A Child Primed to be a Defender

A few nights ago I was driving home with my eight year old son. As I drove along all of the sudden the entire city went dark. It was a power outage. Fortunately, the power was restored a few seconds later and the city became bright again. My son loves to ask lots of questions, so naturally he wanted to know why the outage occurred. I told him the possibilities and then the following exchange happened.

My son: “Daddy, when the power went off, why didn’t the lights in our car go off too?”

Me: “That’s a great question. Our lights stayed on because our car is not attached to the power grid. Our car produces its own power. It sort of has its own power plant under the hood.”

My son: “Tell me how it works, Daddy.”

I explained to my son that the flammable gas in the gas tank interacts with a spark plug which causes the engine to fire up. I told him how the parts in the engine begin to spin which in turn causes a belt and pulley system to circulate. I taught him that the belt turns the alternator and the energy created by the alternator keeps the battery charged and the power in the battery causes the lights in our car to function.

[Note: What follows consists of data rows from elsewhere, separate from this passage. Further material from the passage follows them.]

(* ===== verification/Transforms.v ===== *)
(** Field mappings and transforms of the workflow engine: [_resolve_sources],
    [_apply_field_mapping], [_apply_transform], the dry-run mock outputs, the
    truncation of logged values, and the executors built on them
    ([_exec_set_variable], [_exec_response], [_exec_transform],
    [_exec_aggregate]) of [platform/core/workflow_engine.py]. *)

From Stdlib Require Import SpecFloat.
From S2P Require Import Prelude PyText PyFloat PyValue Paths Context.

Local Open Scope string_scope.

(** What matching a user-supplied pattern can give: an error (the pattern does
    not compile, or the time limit passes), no match, or a match with its groups
    ([None]: no such group). *)
Inductive regex_outcome :=
  | RxError
  | RxNoMatch
  | RxMatch (group : pyval -> option pyval).

(** The text library the transforms call with patterns and formats the user
    supplies: [re], [str.format] and [datetime.strptime]/[strftime] ([None] when
    the text does not follow the input format). *)
Record TextLib := {
  rx_search : string -> string -> option bool;
  rx_match : string -> string -> regex_outcome;
  rx_sub : string -> pyval -> string -> res (option string);
  str_format : string -> pyval -> res string;
  reformat_date : string -> pyval -> pyval -> res string
}.

(** ** Mock outputs and helpers *)

(** [_safe_truncate] with its default limit. *)
Definition TRUNCATE_LEN : nat := 2000.
Definition safe_truncate (value : pyval) : pyval :=
  match value with
  | PStr s => if (TRUNCATE_LEN <? String.length s)%nat
              then PStr (str_take TRUNCATE_LEN s ++ "...") else value
  | PDict _ =>
      let s := py_str value in
      if (TRUNCATE_LEN <? String.length s)%nat
      then PDict [("truncated", PBool true); ("preview", PStr (str_take TRUNCATE_LEN s))]
      else value
  | _ => value
  end.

My son’s next statement is what caused my to smile. He said, “Yeah Daddy, and if one of those parts are missing, our car will not work.”

I was stunned to realize that my eight year old son understood what scientists refer to as Irreducible Complexity. This is something that was introduced by the Lehigh University biochemist, Michael Behe. In his book Darwin’s Black Box, Behe argues that certain systems are irreducibly complex. The example he uses is the bacteria flagellum.

behe_and_book
Michael Behe

To put it simply, he contends that there are necessary parts that interact with other necessary parts and if just one of the parts are missing, the organism could not live or survive. Just as my son pointed out, the functionality of a car is an easy to understand example. There are certain necessary parts (spark plugs, ignitor, coolant, etc.) in which all of them must be present in order for the car to function. If one part is missing, the car will not operate.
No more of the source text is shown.